◆ TASK GOAL ◆
Check the records below for the word "names" and state how many lines contain it, replying with the number only.

◆ ENTRIES SUPPLIED ◆
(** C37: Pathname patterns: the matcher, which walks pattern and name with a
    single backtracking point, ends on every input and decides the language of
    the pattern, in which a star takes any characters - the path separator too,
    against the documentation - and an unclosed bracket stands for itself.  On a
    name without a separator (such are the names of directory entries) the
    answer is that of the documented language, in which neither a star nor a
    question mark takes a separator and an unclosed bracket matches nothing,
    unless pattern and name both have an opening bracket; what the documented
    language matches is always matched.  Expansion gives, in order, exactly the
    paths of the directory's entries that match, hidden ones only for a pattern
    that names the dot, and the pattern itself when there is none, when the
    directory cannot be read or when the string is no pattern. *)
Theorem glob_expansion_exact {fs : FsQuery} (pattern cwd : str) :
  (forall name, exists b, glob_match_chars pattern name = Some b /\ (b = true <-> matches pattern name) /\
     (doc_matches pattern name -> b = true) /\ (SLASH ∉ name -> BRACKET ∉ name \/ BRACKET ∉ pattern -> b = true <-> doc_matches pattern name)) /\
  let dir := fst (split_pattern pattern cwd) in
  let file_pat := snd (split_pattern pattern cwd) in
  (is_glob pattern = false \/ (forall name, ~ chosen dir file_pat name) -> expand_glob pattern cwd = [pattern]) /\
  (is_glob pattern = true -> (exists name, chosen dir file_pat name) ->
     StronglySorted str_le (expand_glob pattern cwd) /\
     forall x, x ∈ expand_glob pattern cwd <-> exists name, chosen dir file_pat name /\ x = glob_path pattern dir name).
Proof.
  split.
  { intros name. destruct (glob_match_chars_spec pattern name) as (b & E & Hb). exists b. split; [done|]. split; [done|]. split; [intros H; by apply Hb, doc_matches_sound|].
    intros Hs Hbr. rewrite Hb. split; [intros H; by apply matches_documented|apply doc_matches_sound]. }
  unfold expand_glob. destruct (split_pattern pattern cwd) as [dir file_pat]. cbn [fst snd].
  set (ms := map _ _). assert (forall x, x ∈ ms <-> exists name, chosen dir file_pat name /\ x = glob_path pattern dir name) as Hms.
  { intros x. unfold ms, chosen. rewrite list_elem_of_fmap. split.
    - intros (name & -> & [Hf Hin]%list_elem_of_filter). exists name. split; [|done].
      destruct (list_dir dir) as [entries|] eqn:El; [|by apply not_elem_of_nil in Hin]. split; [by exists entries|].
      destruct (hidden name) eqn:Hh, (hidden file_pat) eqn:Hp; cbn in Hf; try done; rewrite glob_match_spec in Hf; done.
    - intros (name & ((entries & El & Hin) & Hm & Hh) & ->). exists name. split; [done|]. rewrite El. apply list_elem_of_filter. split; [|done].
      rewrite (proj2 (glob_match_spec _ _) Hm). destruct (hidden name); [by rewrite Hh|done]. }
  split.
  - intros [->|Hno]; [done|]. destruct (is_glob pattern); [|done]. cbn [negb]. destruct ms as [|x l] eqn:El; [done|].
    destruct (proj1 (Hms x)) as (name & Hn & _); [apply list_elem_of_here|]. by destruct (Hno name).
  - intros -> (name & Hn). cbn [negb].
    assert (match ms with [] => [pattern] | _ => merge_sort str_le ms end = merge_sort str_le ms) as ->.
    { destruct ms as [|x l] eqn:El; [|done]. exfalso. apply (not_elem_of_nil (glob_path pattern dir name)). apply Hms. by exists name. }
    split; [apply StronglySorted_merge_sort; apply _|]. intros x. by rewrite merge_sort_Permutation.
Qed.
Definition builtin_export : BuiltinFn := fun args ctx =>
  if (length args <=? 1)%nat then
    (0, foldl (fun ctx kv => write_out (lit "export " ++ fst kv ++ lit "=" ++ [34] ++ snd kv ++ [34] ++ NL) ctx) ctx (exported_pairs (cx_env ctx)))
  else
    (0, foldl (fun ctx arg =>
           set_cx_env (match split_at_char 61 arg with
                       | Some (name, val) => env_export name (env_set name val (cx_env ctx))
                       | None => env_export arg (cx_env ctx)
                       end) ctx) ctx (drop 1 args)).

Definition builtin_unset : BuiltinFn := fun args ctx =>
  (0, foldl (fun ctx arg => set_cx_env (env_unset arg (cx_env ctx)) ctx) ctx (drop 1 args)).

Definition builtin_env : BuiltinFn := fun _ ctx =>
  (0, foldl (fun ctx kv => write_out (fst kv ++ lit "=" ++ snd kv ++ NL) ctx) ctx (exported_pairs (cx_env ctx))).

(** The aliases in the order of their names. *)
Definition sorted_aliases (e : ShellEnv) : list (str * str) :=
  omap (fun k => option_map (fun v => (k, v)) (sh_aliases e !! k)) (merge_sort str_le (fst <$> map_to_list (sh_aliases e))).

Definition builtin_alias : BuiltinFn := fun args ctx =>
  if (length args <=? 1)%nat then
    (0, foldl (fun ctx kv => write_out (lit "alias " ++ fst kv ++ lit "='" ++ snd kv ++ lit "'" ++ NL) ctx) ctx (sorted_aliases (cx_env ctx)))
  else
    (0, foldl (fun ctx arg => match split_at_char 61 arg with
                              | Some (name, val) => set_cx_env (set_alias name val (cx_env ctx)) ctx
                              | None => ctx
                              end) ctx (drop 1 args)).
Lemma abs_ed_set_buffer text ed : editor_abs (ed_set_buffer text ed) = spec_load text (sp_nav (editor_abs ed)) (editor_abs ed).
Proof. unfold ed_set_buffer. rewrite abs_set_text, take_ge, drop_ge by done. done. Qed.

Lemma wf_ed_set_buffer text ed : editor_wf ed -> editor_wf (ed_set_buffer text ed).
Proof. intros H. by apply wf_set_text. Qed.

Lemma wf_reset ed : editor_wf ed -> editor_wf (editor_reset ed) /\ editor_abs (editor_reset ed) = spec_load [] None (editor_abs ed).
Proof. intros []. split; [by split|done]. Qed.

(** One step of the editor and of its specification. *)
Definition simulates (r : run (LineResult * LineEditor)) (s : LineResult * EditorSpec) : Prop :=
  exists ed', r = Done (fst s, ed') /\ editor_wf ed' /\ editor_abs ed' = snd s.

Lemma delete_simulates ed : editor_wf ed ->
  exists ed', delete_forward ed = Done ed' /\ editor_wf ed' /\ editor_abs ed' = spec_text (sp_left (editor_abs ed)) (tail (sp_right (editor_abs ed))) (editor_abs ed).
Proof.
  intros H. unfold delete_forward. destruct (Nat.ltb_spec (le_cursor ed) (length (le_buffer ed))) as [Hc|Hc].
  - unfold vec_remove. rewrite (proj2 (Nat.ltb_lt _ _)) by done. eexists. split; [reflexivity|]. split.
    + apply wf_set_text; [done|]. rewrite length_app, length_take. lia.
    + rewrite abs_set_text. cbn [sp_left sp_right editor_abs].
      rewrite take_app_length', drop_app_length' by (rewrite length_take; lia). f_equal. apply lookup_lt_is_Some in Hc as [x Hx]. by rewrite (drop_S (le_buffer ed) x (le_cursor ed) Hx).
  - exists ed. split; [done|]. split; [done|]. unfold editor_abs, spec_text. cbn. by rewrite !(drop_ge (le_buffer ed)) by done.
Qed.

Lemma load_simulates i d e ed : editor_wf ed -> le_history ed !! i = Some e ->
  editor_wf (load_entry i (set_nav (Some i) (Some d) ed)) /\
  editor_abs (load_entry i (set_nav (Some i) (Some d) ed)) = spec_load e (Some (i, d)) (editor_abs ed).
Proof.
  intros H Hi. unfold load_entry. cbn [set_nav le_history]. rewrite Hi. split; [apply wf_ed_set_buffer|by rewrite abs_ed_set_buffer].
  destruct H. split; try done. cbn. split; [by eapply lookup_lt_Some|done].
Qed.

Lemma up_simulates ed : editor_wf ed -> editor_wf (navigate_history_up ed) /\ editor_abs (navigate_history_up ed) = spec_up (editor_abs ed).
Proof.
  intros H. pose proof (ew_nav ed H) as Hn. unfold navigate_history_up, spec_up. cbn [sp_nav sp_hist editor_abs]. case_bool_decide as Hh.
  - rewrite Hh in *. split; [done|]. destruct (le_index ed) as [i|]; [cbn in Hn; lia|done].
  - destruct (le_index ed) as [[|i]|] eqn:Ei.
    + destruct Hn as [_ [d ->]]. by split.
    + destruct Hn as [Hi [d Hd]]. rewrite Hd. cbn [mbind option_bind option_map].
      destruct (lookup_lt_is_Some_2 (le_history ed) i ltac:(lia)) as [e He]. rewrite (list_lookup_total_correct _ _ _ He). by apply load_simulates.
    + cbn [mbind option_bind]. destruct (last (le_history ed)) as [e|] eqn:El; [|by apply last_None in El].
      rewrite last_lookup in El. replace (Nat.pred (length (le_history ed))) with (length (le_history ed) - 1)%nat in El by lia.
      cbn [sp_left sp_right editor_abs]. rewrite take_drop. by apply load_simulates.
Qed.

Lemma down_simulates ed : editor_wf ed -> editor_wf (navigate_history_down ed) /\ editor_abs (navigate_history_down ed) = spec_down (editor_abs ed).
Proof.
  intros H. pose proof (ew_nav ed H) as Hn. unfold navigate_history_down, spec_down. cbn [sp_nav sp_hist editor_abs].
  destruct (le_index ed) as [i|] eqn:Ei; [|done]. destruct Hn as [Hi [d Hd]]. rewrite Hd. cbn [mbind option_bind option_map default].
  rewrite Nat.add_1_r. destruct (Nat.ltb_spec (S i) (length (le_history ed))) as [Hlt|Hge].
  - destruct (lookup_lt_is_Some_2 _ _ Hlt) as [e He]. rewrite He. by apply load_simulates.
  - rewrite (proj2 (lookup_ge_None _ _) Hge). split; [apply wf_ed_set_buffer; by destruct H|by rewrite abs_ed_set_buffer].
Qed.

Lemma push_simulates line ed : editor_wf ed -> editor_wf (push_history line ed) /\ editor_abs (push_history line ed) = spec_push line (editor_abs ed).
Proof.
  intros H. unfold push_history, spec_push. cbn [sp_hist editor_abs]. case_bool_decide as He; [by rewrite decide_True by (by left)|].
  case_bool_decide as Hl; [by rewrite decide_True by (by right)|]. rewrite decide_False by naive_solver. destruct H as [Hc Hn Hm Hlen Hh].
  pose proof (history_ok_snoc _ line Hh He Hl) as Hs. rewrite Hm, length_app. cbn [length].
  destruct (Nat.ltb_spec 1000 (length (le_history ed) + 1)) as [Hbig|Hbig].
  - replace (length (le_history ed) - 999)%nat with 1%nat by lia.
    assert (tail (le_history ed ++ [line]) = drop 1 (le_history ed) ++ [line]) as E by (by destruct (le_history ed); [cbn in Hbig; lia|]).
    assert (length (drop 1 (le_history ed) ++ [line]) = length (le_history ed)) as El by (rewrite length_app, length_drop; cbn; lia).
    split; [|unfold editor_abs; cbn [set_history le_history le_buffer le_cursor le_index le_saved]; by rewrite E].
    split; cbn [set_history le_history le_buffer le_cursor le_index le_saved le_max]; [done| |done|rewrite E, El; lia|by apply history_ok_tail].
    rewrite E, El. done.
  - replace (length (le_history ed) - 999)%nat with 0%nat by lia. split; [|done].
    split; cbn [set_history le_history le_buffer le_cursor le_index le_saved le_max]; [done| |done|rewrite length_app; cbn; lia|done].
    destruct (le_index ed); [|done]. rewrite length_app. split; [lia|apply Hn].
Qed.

◆ SOLVED EXERCISE ◆
3